Проблема сказанного подразумевает несказанное (неизвестное; забытое; оттесненное от языка; извращенное языком). Иными словами, речь идет о свидетельстве и фигуре свидетеля — именно потому, что акт свидетельствования с обязательностью несет в себе, в своем устройстве фигуру обращения к другому. Признание себя свидетелем равнозначно самоименованию «я» («я — здесь», а значит, «я — сейчас»), но такому, что оно включает — в смысле содержит в себе и вместе с тем дает начало, начинает, запускает — фигуру воображаемого «ты», до которого свидетельство будет, должно быть донесено, почему и становится свидетельством, а не остается лишь «чувством», «впечатлением» и др. А это значит, что «я» и «ты» потенциально уже включены в невидимое, но значимое «мы», причастность к каковому символически обозначается, условно шифруется данным всегда здесь и сейчас, всегда непосредственно-реальным актом поэтической речи как обращения, ждущего встречного признания. Вручение и утверждение засвидетельствованного не состоится без общности «я» и «ты»; общность не обретет реальности без акта передачи и удостоверения свидетельства. И разговор дальше, следовательно, пойдет об условиях, границах (смысловых масштабах) и разновидностях (формах воплощения) способности и возможности свидетельствовать — не о сегодняшних поэтах и даже не о нынешней поэзии, а о ее возможности. Возможности быть свидетельством, внятным и нужным другому.

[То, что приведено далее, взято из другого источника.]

(* ===== verification/V4.v ===== *)
(** * Format v4 (src/v4.rs)

    Instance IDs, the identity of a file, the 64-byte header extension with its publication state,
    the [Roll] body, and the atomic installation of a prepared file. *)

From S2P Require Import Prelude Bytes Crc32c Effects Region Channel.

(** ** Layout *)

Definition EXT_FILE_OFFSET : Z := 144.
Definition CHANNEL_PAYLOAD_V4 : Z := 192.
Definition FIRST_RECORD_V4 : Z := 208.
Definition INITIAL_WRITE_POSITION_V4 : Z := 224.
Definition ROLL_PAYLOAD_V4 : Z := 40.
Definition ROLL_TOTAL_V4 : Z := 56.
Definition PREPARED : Z := 0.
Definition PUBLISHED : Z := 1.

Definition invalid (what : string) : io_error := err_invalid_data what.

(** [b[off..off + bs.len()].copy_from_slice(bs)]. *)
Definition copy_from_slice (b : list Z) (off : nat) (bs : list Z) : list Z :=
  take off b ++ bs ++ drop (off + length bs) b.

(** [b[from..to]]. *)
Definition range (b : list Z) (from to : nat) : list Z := take (to - from) (drop from b).

(** ** Instance IDs *)

(** [InstanceId([u8; 16])]. *)
Abbreviation InstanceId := (list Z).

Definition InstanceId_NONE : InstanceId := zeros 16.
Definition InstanceId_is_none (id : InstanceId) : bool := bool_decide (id = InstanceId_NONE).
Definition id_ok (id : InstanceId) : Prop := length id = 16%nat /\ Forall is_byte id.

(** [InstanceId::fresh]: draw until the bytes are not all zero.  Each turn consumes a draw, so one
    turn per draw the source still holds, and one to meet its end, are enough. *)
Definition InstanceId_fresh {S} : M S InstanceId :=
  fuel <- ask (fun w => Datatypes.S (length (o_random (w_oracle w)))) ;;
  loop fuel (
    bytes <- fill_random 16 ;;
    ret (if bool_decide (bytes <> zeros 16) then Some bytes else None)).

(** ** Identity *)

Record Identity := Id {
  instance : InstanceId;
  predecessor : InstanceId;
  predecessor_sequence : Z
}.

#[export] Instance Identity_eq_dec : EqDecision Identity.
Proof. solve_decision. Defined.

Definition Identity_initial (instance : InstanceId) : Identity := Id instance InstanceId_NONE U64_MAX.
Definition Identity_successor (instance predecessor : InstanceId) (predecessor_sequence : Z) : Identity :=
  Id instance predecessor predecessor_sequence.

Definition Identity_bytes (i : Identity) : list Z :=
  let b := zeros 40 in
  let b := copy_from_slice b 0 (instance i) in
  let b := copy_from_slice b 16 (predecessor i) in
  copy_from_slice b 32 (le_bytes 8 (predecessor_sequence i)).

Definition identity_ok (i : Identity) : Prop :=
  id_ok (instance i) /\ id_ok (predecessor i) /\ 0 <= predecessor_sequence i < 2 ^ 64.

(** A nonzero instance, and both initial-file sentinels or neither. *)
Definition identity_wf (i : Identity) : Prop :=
  identity_ok i /\ instance i <> InstanceId_NONE /\
  (predecessor i = InstanceId_NONE <-> predecessor_sequence i = U64_MAX).

(** ** The header extension *)

Record ChannelHeaderExt := Ext {
  file_instance_id : list Z;
  predecessor_instance_id : list Z;
  ext_predecessor_sequence : list Z;
  reserved0 : list Z;
  publication_state : Z;
  reserved1 : list Z;
  identity_crc32c : list Z;
  reserved2 : list Z
}.

Definition ext_at (d : bytes) (a : Z) : ChannelHeaderExt :=
  Ext (peek d a 16) (peek d (a + 16) 16) (peek d (a + 32) 8) (peek d (a + 40) 8)
    (get 1 d (a + 48)) (peek d (a + 49) 3) (peek d (a + 52) 4) (peek d (a + 56) 8).

Definition ext_bytes (e : ChannelHeaderExt) : list Z :=
  file_instance_id e ++ predecessor_instance_id e ++ ext_predecessor_sequence e ++ reserved0 e ++
  le_bytes 1 (publication_state e) ++ reserved1 e ++ identity_crc32c e ++ reserved2 e.

Inductive State := Prepared | Published.

#[export] Instance State_eq_dec : EqDecision State.
Proof. solve_decision. Defined.

Definition state_of (b : Z) : res State :=
  if b =? PREPARED then Ok Prepared
  else if b =? PUBLISHED then Ok Published
  else Err (invalid "v4 file has an unknown publication state").

Definition OFF_publication_state : Z := EXT_FILE_OFFSET + 48.

Section ext.
Context `{Env} {S : Type}.

(** [init_prepared]: every field of the extension, for a file nothing else has mapped yet. *)
Definition init_prepared (i : Identity) : ChannelHeaderExt :=
  Ext (instance i) (predecessor i) (le_bytes 8 (predecessor_sequence i)) (zeros 8) PREPARED (zeros 3)
    (le_bytes 4 (crc32c has_sse42 (Identity_bytes i))) (zeros 8).

(** [ChannelHeaderExt::identity]. *)
Definition ext_identity (e : ChannelHeaderExt) : res Identity :=
  let identity :=
    Id (file_instance_id e) (predecessor_instance_id e) (le_val (ext_predecessor_sequence e)) in
  if InstanceId_is_none (instance identity) then Err (invalid "v4 file has a zero instance ID")
  else if bool_decide (reserved0 e <> zeros 8) || bool_decide (reserved1 e <> zeros 3)
          || bool_decide (reserved2 e <> zeros 8) then
    Err (invalid "v4 header extension has nonzero reserved bytes")
  else if negb (le_val (identity_crc32c e) =? crc32c has_sse42 (Identity_bytes identity)) then
    Err (invalid "v4 header extension fails its CRC")
  else if negb (Bool.eqb (InstanceId_is_none (predecessor identity))
                         (predecessor_sequence identity =? U64_MAX)) then
    Err (invalid "v4 header extension names a predecessor by only one of ID and sequence")
  else Ok identity.

Definition load_ext (region0 : RegionMapping) : M S ChannelHeaderExt :=
  view region0 EXT_FILE_OFFSET 64 ext_at.

(** [ChannelHeaderExt::state]: one acquire load. *)
Definition load_state (region0 : RegionMapping) : M S State :=
  b <- load_u8 region0 OFF_publication_state ;; lift (state_of b).

(** [ChannelHeaderExt::publish]: one release store. *)
Definition publish (region0 : RegionMapping) : M S unit :=
  store_u8 region0 OFF_publication_state PUBLISHED.

(** ** Installation *)

Definition is_os (code : Z) (e : io_error) : bool :=
  match get_ref e with Os n => n =? code | _ => false end.

(** [install_no_replace] on Linux: [renameat2], or a hard link where the call is not there
    ([ENOSYS] 38, [EINVAL] 22). *)
Definition install_no_replace (from to : string) : M S unit :=
  r <- attempt (renameat2_noreplace from to) ;;
  match r with
  | inl _ => ret tt
  | inr e =>
      if is_os 38 e || is_os 22 e then hard_link from to ;; ignore (remove_file from)
      else throw e
  end.

End ext.

(** ** The Roll body *)

Record RollEdge := Edge {
  next_sequence : Z;
  next_instance : InstanceId;
  next_base_record_index : Z
}.

#[export] Instance RollEdge_eq_dec : EqDecision RollEdge.
Proof. solve_decision. Defined.

Definition edge_ok (e : RollEdge) : Prop :=
  0 <= next_sequence e < 2 ^ 64 /\ id_ok (next_instance e) /\
  0 <= next_base_record_index e < 2 ^ 64.

Definition exhausted (what : string) : io_error := err_invalid_input (what +:+ " exhausted").

Definition RollEdge_after (sequence base count : Z) (next : InstanceId) : res RollEdge :=
  match checked_add sequence 1 with
  | None => Err (exhausted "file sequence")
  | Some s =>
      match checked_add base count with
      | None => Err (exhausted "record index")
      | Some b => Ok (Edge s next b)
      end
  end.

Section edge.
Context `{Env}.

Definition RollEdge_encode (e : RollEdge) : list Z :=
  let b := zeros 40 in
  let b := copy_from_slice b 0 (le_bytes 8 (next_sequence e)) in
  let b := copy_from_slice b 8 (next_instance e) in
  let b := copy_from_slice b 24 (le_bytes 8 (next_base_record_index e)) in
  let crc := crc32c has_sse42 (range b 0 32) in
  copy_from_slice b 32 (le_bytes 4 crc).

Definition RollEdge_decode (payload : list Z) : res RollEdge :=
  if negb (length payload =? 40)%nat then Err (invalid "v4 Roll body is not 40 bytes")
  else
    let b := payload in
    let crc := le_val (range b 32 36) in
    if negb (crc =? crc32c has_sse42 (range b 0 32)) then Err (invalid "v4 Roll fails its CRC")
    else if bool_decide (range b 36 40 <> zeros 4) then
      Err (invalid "v4 Roll has nonzero reserved bytes")
    else
      let edge := Edge (le_val (range b 0 8)) (range b 8 24) (le_val (range b 24 32)) in
      if InstanceId_is_none (next_instance edge) then
        Err (invalid "v4 Roll names a zero successor ID")
      else Ok edge.

End edge.

(** [RollEdge::names]. *)
Definition RollEdge_names (e : RollEdge) (from_sequence : Z) (from : InstanceId) (next : Identity) : bool :=
  bool_decide (next_instance e = instance next)
  && bool_decide (predecessor next = from)
  && (predecessor_sequence next =? from_sequence)
  && bool_decide (Some (next_sequence e) = checked_add from_sequence 1).

#[global] Arguments copy_from_slice : simpl never.
#[global] Arguments range : simpl never.
#[global] Arguments Identity_bytes : simpl never.
#[global] Arguments RollEdge_encode : simpl never.
(** One turn of the loop, up to its sleep: [inr tt] once the writer asked the thread to stop. *)
Definition run_turn (t : Turn) : M Shared (Turn + unit) :=
  release_left ;;
  p <- self ;;
  if p_stop p then ret (inr tt)
  else
    let sequence := p_current_sequence p in
    let index := p_current_index p in
    let base := p_current_ptr p in
    let size := p_region_size p in
    header <- (if match u_header t with Some (s, _) => negb (s =? sequence) | None => true end then
                 h <- map_header sequence ;; ret ((fun m => (sequence, m)) <$> h)
               else ret (u_header t)) ;;
    let t := MkTurn (u_done_at t) (u_done_to t) (u_next_head_done t) header (u_since t) (u_since_at t) (u_ahead t) in
    match header with
    | None => ret (inl t)
    | Some (_, page0) =>
        pos <- load_write_position page0 ;;
        t <- estimate_ahead t sequence pos ;;
        div_guard size ;;
        let off := if pos / size =? index then pos mod size else 0 in
        t <- populate_current t sequence index off base ;;
        (if off >=? size / 2 then prepare sequence (index + 1) else ret tt) ;;
        t <- populate_next_head t sequence index off ;;
        (match p_spec p with
         | Some spec =>
             if u64 (pos + size / 2) >=? sp_file_roll_size spec then prepare_segment spec (sequence + 1) (u_ahead t)
             else ret tt
         | None => ret tt
         end) ;;
        ret (inl t)
    end.

(** [run]: turns until the writer asks it to stop, or one fails; [fuel] bounds their number. *)
Definition run (fuel : nat) : M Shared unit :=
  time <- now ;; loop_with fuel run_turn (first_turn time).

End prefault.
(* ===== verification/Writer.v ===== *)
(** * The writer (src/lib.rs: WriterBuilder, Writer)

    Building and opening a writer, crash recovery, reserving and committing a record, moving to the
    next region and rolling to the next file. *)

From Stdlib Require Import String.
From S2P Require Import Prelude Bytes Crc32c Effects Region Channel V4 Names Segment Helper Prefault.

#[local] Open Scope string_scope.
#[local] Open Scope list_scope.
#[local] Open Scope Z_scope.

(** ** Data *)

Record WriterBuilder := MkWriterBuilder {
  wb_path : string;
  wb_region_size : Z;
  wb_file_roll_size : Z;
  wb_mtu : Z;
  wb_keep_files : option Z;
  wb_channel_name : list Z;
  wb_base_record_index : Z;
  wb_generation : Z;
  wb_wake_readers : bool;
  wb_helper : option HelperSpec;
  wb_unmap : Unmap
}.

Definition WriterBuilder_new (path : string) : WriterBuilder :=
  MkWriterBuilder path (1024 * 1024) 0 0 None (zeros CHANNEL_NAME_MAX) 0 0 false None Immediate.

(** [WriterBuilder::channel_name]: the name padded with zeros, or refused if it is too long. *)
Definition WriterBuilder_channel_name (name : list Z) (b : WriterBuilder) : res WriterBuilder :=
  if (CHANNEL_NAME_MAX <? List.length name)%nat then Err (err_invalid_input "channel_name too long")
  else
    Ok (MkWriterBuilder (wb_path b) (wb_region_size b) (wb_file_roll_size b) (wb_mtu b)
          (wb_keep_files b) (copy_from_slice (zeros CHANNEL_NAME_MAX) 0 name)
          (wb_base_record_index b) (wb_generation b) (wb_wake_readers b) (wb_helper b) (wb_unmap b)).

(** [WriterBuilder::keep_files]: asserts [n >= 1]. *)
Definition WriterBuilder_keep_files (n : Z) (b : WriterBuilder) : res WriterBuilder :=
  if n <? 1 then Die (Panicked "WriterBuilder::keep_files: n must be >= 1")
  else
    Ok (MkWriterBuilder (wb_path b) (wb_region_size b) (wb_file_roll_size b) (wb_mtu b)
          (Some n) (wb_channel_name b)
          (wb_base_record_index b) (wb_generation b) (wb_wake_readers b) (wb_helper b) (wb_unmap b)).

Так кто же и что, от чьего имени и кому говорит сейчас в поэзии? Мнимо простодушный романтический поэт, поющий «как птичка в поднебесье» из баллады Гете-Тютчева, модернистский демиург — бальмонтовский «сын солнца», «вольный ветер», или постмодерный «совершенный никто, человек в плаще» из давних стихов Бродского сегодня, кажется, уже равно невозможны или, что то же самое, не нужны. Если предельно обобщать, то источниками речи в сегодняшней поэзии — еще раз напомню, что не пишу ее истории, — как будто чаще всего выступают несколько вариантов: говорит «сам язык» (либо в мельчайших обломках, на которые раздроблен и размолот, либо в неповоротливых слежалостях коллективных наречий); говорит «традиция» (от привычного и безотчетного, эпигонского традиционализма через продуманный пастиш к игровому центону, пародированию, шутовскому выворачиванию и проч.); говорит «персонаж» (роль, маска — причем наиболее часто это маска простака, полудурка, идиота, впавшего в культурную деменцию). Иными словами, в поэзии так или иначе все еще варьируются разновидности самопоглощенного, нарциссического высказывания. Болезненным обстоятельством, вызывающим речь, остается исключительно проблематика и метафорика идентичности. А она, как правило, предполагает закрытое смысловое целое, то есть обязательную границу в воображаемом пространстве либо времени (точку «вне» или «пост»), или, по-другому, предполагает ответ, даже если он принял вопросительную форму («кто я?»). Вопрос здесь уже предрешает ответ, больше того, он и представляет собой ответ — это, продолжая метафору, письмо с оплаченным ответом.